The Supreme Court has repeatedly recognized the potential for these abuses and, in a series of cases beginning with 1987’s Nollan v. California Coastal Commission, it has demanded that permit requirements and development exactions bear some relationship to the actual impacts of the project. If one wishes to build an apartment building, its reasonable enough to say one should contribute to the public expense that creates when the municipality needs to build a new road to serve it. Requiring a landowner to pay for an unrelated project many miles away for the privilege of making perfectly legal improvements to their own property should be out of bounds.
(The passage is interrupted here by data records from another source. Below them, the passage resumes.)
(* ===== verification/Dns.v ===== *)
(** * DNS validation (domain/dns.go)

    Names, records, record sets, resolver pools and forwarding rules. *)

From S2P Require Import Prelude GoStrings StrFacts Json GoNet Model Proxy.
From stdpp Require Import options.

Definition MinTTL : Z := 30.
Definition MaxTTL : Z := 86400.
Definition DefaultTTL : Z := 300.
Definition recordTypeSet (t : string) : bool := contains ["A"; "AAAA"; "CNAME"; "TXT"; "MX"; "SRV"] t.

(** ** Names *)
Definition label_edge (c : ascii) : bool := is_lower c || is_digit c.
Definition label_char (c : ascii) : bool := label_edge c || ascii_eqb c "-".
(** [^[a-z0-9](?:[a-z0-9-]{0,61}[a-z0-9])?$] *)
Definition dnsLabelPattern (l : string) : bool :=
  match l with
  | EmptyString => false
  | String c r =>
      label_edge c &&
      ((r =? "") || (slen r <=? 62)%Z && sall label_char r && ends_with label_edge r)
  end.
Definition label_valid (l : string) : bool := (slen l <=? 63)%Z && dnsLabelPattern l.

Fixpoint check_labels (allowWildcard first : bool) (labels : list string) : validated unit :=
  match labels with
  | [] => mret tt
  | label :: rest =>
      if allowWildcard && first && (label =? "*") then check_labels allowWildcard false rest else
      assertDomain (label_valid label) ("Invalid DNS label: " +:+ label) "DNS_LABEL_INVALID";;
      check_labels allowWildcard false rest
  end.
Definition normalizeDNSName (value : string) (allowWildcard : bool) : validated string :=
  let withoutRoot := ToLower (TrimRightChar (TrimSpace value) ".") in
  assertDomain (0 <? slen withoutRoot)%Z "DNS name cannot be empty" "DNS_NAME_EMPTY";;
  let labels := Split "." withoutRoot in
  assertDomain (length labels <=? 127)%nat "DNS name has too many labels" "DNS_NAME_LABELS";;
  check_labels allowWildcard true labels;;
  assertDomain (slen withoutRoot <=? 253)%Z "DNS name is too long" "DNS_NAME_LENGTH";;
  mret withoutRoot.

Definition canonicalRecordName (name zoneName : string) : validated string :=
  zone ← normalizeDNSName zoneName false;
  let value := TrimSpace name in
  if (value =? "") || (value =? "@") then mret zone else
  normalized ← normalizeDNSName value true;
  if (normalized =? zone) || HasSuffix normalized ("." +:+ zone) then mret normalized
  else mret (normalized +:+ "." +:+ zone).

(** ** Record values *)
Definition objectGet (object : option gomap) (key : string) : json :=
  match object with None => JNull | Some o => mget o key end.
Definition uint16_ok (v : option Z) : bool :=
  match v with Some p => (0 <=? p)%Z && (p <=? 65535)%Z | None => false end.
Definition assertMxValue (value : json) (name : string) : validated unit :=
  let object := as_map value in
  let priority := toInt (objectGet object "priority") in
  let exchange := as_string (objectGet object "exchange") in
  assertDomain (bool_decide (is_Some object) && uint16_ok priority && bool_decide (is_Some exchange))
    ("Invalid MX value for " +:+ name) "MX_VALUE";;
  normalizeDNSName (default "" exchange) true;; mret tt.
Definition assertSrvValue (value : json) (name : string) : validated unit :=
  let object := as_map value in
  let priority := toInt (objectGet object "priority") in
  let weight := toInt (objectGet object "weight") in
  let port := toInt (objectGet object "port") in
  let target := as_string (objectGet object "target") in
  assertDomain (bool_decide (is_Some object) && uint16_ok priority && uint16_ok weight && uint16_ok port
                && bool_decide (is_Some target))
    ("Invalid SRV value for " +:+ name) "SRV_VALUE";;
  normalizeDNSName (default "" target) true;; mret tt.
Definition validateRecordValue (recordType : string) (value : json) (name : string) : validated unit :=
  let str := as_string value in
  if recordType =? "A" then
    assertDomain (match str with Some s => (ipVersion s =? 4)%Z | None => false end) ("Invalid A value for " +:+ name) "A_VALUE"
  else if recordType =? "AAAA" then
    assertDomain (match str with Some s => (ipVersion s =? 6)%Z | None => false end) ("Invalid AAAA value for " +:+ name) "AAAA_VALUE"
  else if recordType =? "CNAME" then
    assertDomain (bool_decide (is_Some str)) ("Invalid CNAME value for " +:+ name) "CNAME_VALUE";;
    normalizeDNSName (default "" str) true;; mret tt
  else if recordType =? "TXT" then
    assertDomain (match str with
                  | Some s => (0 <? slen s)%Z && (slen s <=? 255)%Z && negb (crlfPattern s)
                  | None => false end) ("Invalid TXT value for " +:+ name) "TXT_VALUE"
  else if recordType =? "MX" then assertMxValue value name
  else if recordType =? "SRV" then assertSrvValue value name
  else mret tt.

Definition validateIngressForRecord (recordType : string) (ingress : option Ingress) : validated unit :=
  assertDomain (bool_decide (is_Some ingress)) "Proxy ingress addresses are required" "INGRESS_REQUIRED";;
  let ingress := default (mkIngress "" "") ingress in
  if recordType =? "A" then
    assertDomain (ipVersion (IPv4 ingress) =? 4)%Z "IPv4 proxy ingress is required" "INGRESS_IPV4_REQUIRED"
  else if recordType =? "AAAA" then
    assertDomain (ipVersion (IPv6 ingress) =? 6)%Z "IPv6 proxy ingress is required" "INGRESS_IPV6_REQUIRED"
  else assertDomain ((ipVersion (IPv4 ingress) =? 4)%Z || (ipVersion (IPv6 ingress) =? 6)%Z)
         "At least one proxy ingress address is required" "INGRESS_REQUIRED".

(** ** Certificates *)
Definition fold_host (h : string) : string := TrimRightChar (ToLower h) ".".
Definition host_covered (normalizedHostname candidate : string) : bool :=
  let normalizedCandidate := fold_host candidate in
  (normalizedCandidate =? normalizedHostname)
  || HasPrefix normalizedCandidate "*."
     && HasSuffix normalizedHostname (drop_s 1 normalizedCandidate)
     && (length (Split "." normalizedHostname) =? length (Split "." normalizedCandidate))%nat.
Definition validateProxyCertificate (hostname : string) (tlsEnabled : bool) (certificateID : string)
    (certificates : option (list CertificateStatus)) : validated unit :=
  if negb tlsEnabled then mret tt else
  assertDomain (negb (certificateID =? "")) ("Proxied TLS record " +:+ hostname +:+ " requires a certificate") "CERTIFICATE_REQUIRED";;
  match certificates with
  | None => mret tt
  | Some certificates =>
      match find_first (fun c => CID c =? certificateID) certificates with
      | None => assertDomain false ("Certificate not found: " +:+ certificateID) "CERTIFICATE_NOT_FOUND"
      | Some certificate =>
          assertDomain ((Status certificate =? "active") || (Status certificate =? "issued"))
            ("Certificate is not active: " +:+ certificateID) "CERTIFICATE_NOT_ACTIVE";;
          assertDomain (existsb (host_covered (fold_host hostname)) (Hostnames certificate))
            ("Certificate does not cover " +:+ hostname) "CERTIFICATE_HOSTNAME"
      end
  end.

(** ** Record sets *)
Record RecordSetOptions := mkRecordSetOptions {
  ZoneName : string; OIngress : option Ingress; Certificates : option (list CertificateStatus) }.

Definition validate_record_proxy (options : RecordSetOptions) (name : string) (record : DNSRecord) : validated unit :=
  if Proxied record then
    assertDomain (contains ["A"; "AAAA"; "CNAME"] (Type_ record)) (Type_ record +:+ " records cannot be proxied") "PROXY_RECORD_TYPE";;
    assertDomain (bool_decide (is_Some (Proxy record))) "Proxied records require proxy settings" "PROXY_SETTINGS_REQUIRED";;
    validateIngressForRecord (Type_ record) (OIngress options);;
    proxy ← validateProxySettings (default [] (Proxy record)) None;
    match Certificates options with
    | Some _ => validateProxyCertificate name (proxyBool proxy "tlsEnabled") (proxyString proxy "certificateId") (Certificates options)
    | None => mret tt
    end
  else match Proxy record with
  | Some p => validateProxySettings p None;; mret tt
  | None => mret tt
  end.

Definition set_name_ttl (record : DNSRecord) (name : string) (ttl : Z) : DNSRecord :=
  mkRecord (ID record) name (Type_ record) (Value record) ttl (Enabled record) (Comment record)
    (Proxied record) (Proxy record).
Definition effective_ttl (record : DNSRecord) : Z := if (TTL record =? 0)%Z then DefaultTTL else TTL record.

(** One round of the first loop: what it appends for [record]. *)
Definition validate_record (options : RecordSetOptions) (zoneName : string) (record : DNSRecord) : validated DNSRecord :=
  assertDomain (recordTypeSet (Type_ record)) ("Unsupported record type: " +:+ Type_ record) "RECORD_TYPE";;
  name ← canonicalRecordName (Name record) zoneName;
  let ttl := effective_ttl record in
  assertDomain ((MinTTL <=? ttl) && (ttl <=? MaxTTL))%Z "TTL must be between 30 and 86400" "TTL_INVALID";;
  validateRecordValue (Type_ record) (Value record) name;;
  validate_record_proxy options name record;;
  mret (set_name_ttl record name ttl).
Definition record_step (options : RecordSetOptions) (zoneName : string)
    (st : list string * list DNSRecord) (record : DNSRecord) : validated (list string * list DNSRecord) :=
  let '(seenIDs, normalized) := st in
  assertDomain (0 <? slen (TrimSpace (ID record)))%Z "Record id is required" "RECORD_ID_REQUIRED";;
  assertDomain (negb (contains seenIDs (ID record))) ("Duplicate record id: " +:+ ID record) "RECORD_ID_DUPLICATE";;
  next ← validate_record options zoneName record;
  mret (ID record :: seenIDs, normalized ++ [next]).

Definition group_add (m : gmap string (list DNSRecord)) (record : DNSRecord) : gmap string (list DNSRecord) :=
  if Enabled record then <[Name record := default [] (m !! Name record) ++ [record]]> m else m.
Definition enabledByName (records : list DNSRecord) : gmap string (list DNSRecord) := foldl group_add ∅ records.

Definition check_group (g : string * list DNSRecord) : validated unit :=
  let '(name, group) := g in
  let hasCNAME := existsb (fun r => Type_ r =? "CNAME") group in
  let proxied := length (List.filter Proxied group) in
  assertDomain (negb hasCNAME || (length group <=? 1)%nat) ("CNAME cannot coexist with other records for " +:+ name) "CNAME_COEXISTENCE";;
  assertDomain (proxied <=? 1)%nat ("Only one record may be proxied for " +:+ name) "PROXY_HOST_CONFLICT".

(** Go visits a map in an order of its own choosing. *)
Definition map_order := list (string * list DNSRecord) -> list (string * list DNSRecord).
Definition validateRecordSet (order : map_order) (records : list DNSRecord) (options : RecordSetOptions)
  : validated (list DNSRecord) :=
  zoneName ← normalizeDNSName (ZoneName options) false;
  st ← foldlM (record_step options zoneName) ([], []) records;
  let normalized := st.2 in
  foldlM (fun _ g => check_group g) tt (order (map_to_list (enabledByName normalized)));;
  mret normalized.

(** ** Resolvers *)
Definition validateResolverEndpoint (endpoint : ResolverEndpoint) : validated ResolverEndpoint :=
  assertDomain (0 <? ipVersion (Host endpoint))%Z "Resolver endpoint must be a literal IP" "RESOLVER_IP";;
  assertDomain (port_ok (EPort endpoint)) "Resolver endpoint port is invalid" "RESOLVER_PORT";;
  mret endpoint.
Definition validateResolverPool (pool : ResolverPool) : validated ResolverPool :=
  assertDomain (0 <? slen (TrimSpace (PoolID pool)))%Z "Resolver pool id is required" "POOL_ID";;
  assertDomain (negb (bool_decide (Endpoints pool = []))) "Resolver pool needs an endpoint" "POOL_EMPTY";;
  endpoints ← mapM validateResolverEndpoint (Endpoints pool);
  mret (mkPool (PoolID pool) endpoints).
Definition forwarding_step (st : list string * list ForwardingRule) (rule : ForwardingRule)
  : validated (list string * list ForwardingRule) :=
  let '(seen, out) := st in
  suffix ← normalizeDNSName (Suffix rule) false;
  assertDomain (negb (contains seen suffix)) ("Duplicate forwarding suffix: " +:+ suffix) "FORWARD_SUFFIX_DUPLICATE";;
  pool ← validateResolverPool (Pool rule);
  mret (suffix :: seen, out ++ [mkForwarding suffix pool]).
Definition validateForwardingRules (rules : list ForwardingRule) : validated (list ForwardingRule) :=
  st ← foldlM forwarding_step ([], []) rules; mret st.2.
But lower courts friendlier to acts of state extortion believe they have found a loophole: Nollan and its progeny dealt with specific ad hoc permitting requirements by local planning agencies. Where the legislature imposes the exaction as part of a general ordinance, however, these courts claim Nollan doesn’t apply. What principle of aggregation renders an act that is unconstitutional when applied to a specific person constitutional when applied to the public generally?
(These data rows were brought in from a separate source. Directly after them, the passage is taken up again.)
(* ===== verification/Transfer.v ===== *)
(** * Export, import and retention (snapshot/export.go, import.go, retention.go)

    The exporter reads its sources and seals an envelope; the importer rewrites
    the node-local fields, archives and enqueues. The ports it calls are
    functions of the calls made so far, so every call is in the trace. *)

From S2P Require Import Prelude GoStrings GoTime Json Sha256 Model Identity Kek Snapshot.
From stdpp Require Import options.

(** ** Export *)
(** [SNonce] is what [rand.Reader] supplies when this secret is wrapped. *)
Record PlainSecret := mkPlain { SID : uuid; SPurpose : string; SValue : string; SNonce : list Z }.
Record ExporterInput := mkExporterInput {
  InstallationID : string; ENodeID : string; ERole : TopologyRole; EIngress : Ingress; EGeneration : Z;
  ClusterKEK : option KEK; EClusterKeyRef : option uuid }.
(** The sources; [Err] is the error a port returns. *)
Record Exporter := mkExporter {
  config_Snapshot : result string json;
  secrets_List : result string (list PlainSecret);
  owners_List : result string (list ReplicatedOwner) }.
Inductive export_error : Type :=
| ErrNoKEK | ErrInstallationID | ErrExportNodeID | ErrExportRole
| ErrReadConfiguration (e : string) | ErrListSecrets (e : string) | ErrWrap (id : uuid) (e : kek_error)
| ErrDigest (id : uuid) (e : kek_error) | ErrListOwners (e : string) | ErrHash (e : snapshot_error).
#[global] Instance export_error_eq_dec : EqDecision export_error.
Proof. solve_decision. Defined.

Definition map_err {E F A} (f : E -> F) (r : result E A) : result F A :=
  match r with Ok a => Ok a | Err e => Err (f e) end.
Definition replicate_secret (kek : KEK) (s : PlainSecret) : result export_error ReplicatedSecret :=
  envelope ← map_err (ErrWrap (SID s)) (Wrap kek (SNonce s) (SValue s));
  digest ← map_err (ErrDigest (SID s)) (SecretDigest (Some kek) (SID s) (SPurpose s) (SValue s));
  mret (mkSecret (SID s) (SPurpose s) envelope digest).
Definition Export (e : Exporter) (now : instant) (i : ExporterInput) : result export_error Envelope :=
  match ClusterKEK i with
  | None => Err ErrNoKEK
  | Some kek =>
      ensure (InstallationID_IsValid (InstallationID i)) ErrInstallationID;;
      ensure (NodeID_IsValid (ENodeID i)) ErrExportNodeID;;
      ensure (TopologyRole_IsValid (ERole i)) ErrExportRole;;
      configuration ← map_err ErrReadConfiguration (config_Snapshot e);
      plainSecrets ← map_err ErrListSecrets (secrets_List e);
      replicatedSecrets ← mapM (replicate_secret kek) plainSecrets;
      owners ← map_err ErrListOwners (owners_List e);
      let env h := mkEnvelope
        (mkTransient SnapshotVersionV1 ReplicationVersionV1 (InstallationID i) (EGeneration i) now)
        (mkNodeLocal (EIngress i) (ENodeID i) (ERole i) (EGeneration i) (EClusterKeyRef i))
        (mkReplicated configuration (Some replicatedSecrets) (Some owners)) h HashVersionCurrent in
      hash ← map_err ErrHash (ExpectedHash (env ""));
      mret (env hash)
  end.

(** ** Import *)
Definition ArchiveTTLDefault : Z := (30 * 24 * 3600 * 10 ^ 9)%Z.
Record StandaloneArchive := mkArchive {
  AID : uuid; ACapturedAt : instant; ExpiresAt : instant; Reason : string; SnapshotData : string }.
Record ImporterInput := mkImporterInput {
  LocalInstallationID : string; LocalNodeID : string; LocalIngress : Ingress; ArchiveTTL : Z; ArchiveReason : string }.
Record ImporterResult := mkImporterResult { ArchiveID : uuid; ApplyJobID : uuid }.
Inductive import_error : Type :=
| ErrImportNodeID | ErrImportRewrite (e : snapshot_error) | ErrImportArchive (e : string) | ErrImportEnqueue (e : string).
Inductive port_call : Type :=
| CallSaveArchive (archive : StandaloneArchive)
| CallCreateApplyJob (sourceLabel snapshotBytes : string).

(** What the archive store and the enqueuer answer. *)
Class ImportPorts := {
  SaveStandaloneArchive : StandaloneArchive -> result string unit;
  CreateApplyJobFromSnapshot : string -> string -> result string uuid }.

Definition replaceNodeLocalFields (env : Envelope) (i : ImporterInput) : result import_error Envelope :=
  if negb (NodeID_IsValid (LocalNodeID i)) then Err ErrImportNodeID else
  let n := NodeLocal env in
  let role := if TopologyRole_IsValid (Role n) then Role n else TopologyRoleNode in
  let env := mkEnvelope (Transient env)
    (mkNodeLocal (LocalIngress i) (LocalNodeID i) role (NLGeneration n) (ClusterKeyRef n))
    (Replicated env) (ContentHash env) (HashVersion env) in
  map_err ErrImportRewrite (VerifyHash env);;
  mret env.

(** [Import] returns the calls it made and its result. [now] and [newID] are
    what the clock and [uuid.New] supply. *)
Definition Import {P : ImportPorts} (now : instant) (newID : uuid) (env : Envelope) (i : ImporterInput)
  : list port_call * result import_error (Envelope * ImporterResult) :=
  let ttl := if (ArchiveTTL i =? 0)%Z then ArchiveTTLDefault else ArchiveTTL i in
  let reason := if ArchiveReason i =? "" then "transition-to-node" else ArchiveReason i in
  match replaceNodeLocalFields env i with
  | Err e => ([], Err e)
  | Ok env =>
      let archive := mkArchive newID now (now + ttl)%Z reason (Marshal env) in
      match SaveStandaloneArchive archive with
      | Err e => ([CallSaveArchive archive], Err (ErrImportArchive e))
      | Ok _ =>
          let calls := [CallSaveArchive archive; CallCreateApplyJob "import" (SnapshotData archive)] in
          match CreateApplyJobFromSnapshot "import" (SnapshotData archive) with
          | Err e => (calls, Err (ErrImportEnqueue e))
          | Ok jobID => (calls, Ok (env, mkImporterResult (AID archive) jobID))
          end
      end
  end.

(** ** Retention *)
(** The period in nanoseconds; zero or negative means one hour. *)
Definition NewRetentionWorker (period : Z) : Z := if (period <=? 0)%Z then (3600 * 10 ^ 9)%Z else period.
Such was the fate of William Dabbs. Anne Arundel County, Maryland required him to pay an “impact fee” to build a house on a piece of property he owned. Ostensibly, this fee was to compensate for the costs of new development on “public schools, transportation, and public safety,” but a brief glace at the ordinance demonstrates that this pretext is illusory: rather than charging, say, per unit of new development, the fee is based on the size of the house. A family living in a 3,000-square-foot house does not, on average, use more public schooling or transportation than a family in a 2,000-square-foot house (if anything, arguably the opposite), but under the ordinance it is charged more. This therefore represents an attempt to raise general revenue on the backs of disfavored individuals — precisely the evil the Takings Clause is supposed to prevent.
Dabbs has filed a petition asking the Supreme Court to hear his case and affirm that takings performed by ordinance are no less offensive to the Constitution than takings performed ad hoc. Cato, joined by the Reason Foundation, has filed a brief encouraging the Court to take the case.
New development is often opposed by a coalition of vested interests, be they governments like Anne Arundel County who demand their cut or environmental activists who live in perpetual fear of paving paradise to put up a parking lot. Thankfully, the Constitution recognizes that property rights are central to the liberty of citizens and should not be enjoyed at the sufferance of ninnying NIMBYsim. The Supreme Court should take Dabbs’ case and reaffirm that these protections cannot be circumvented by legislative gamesmanship.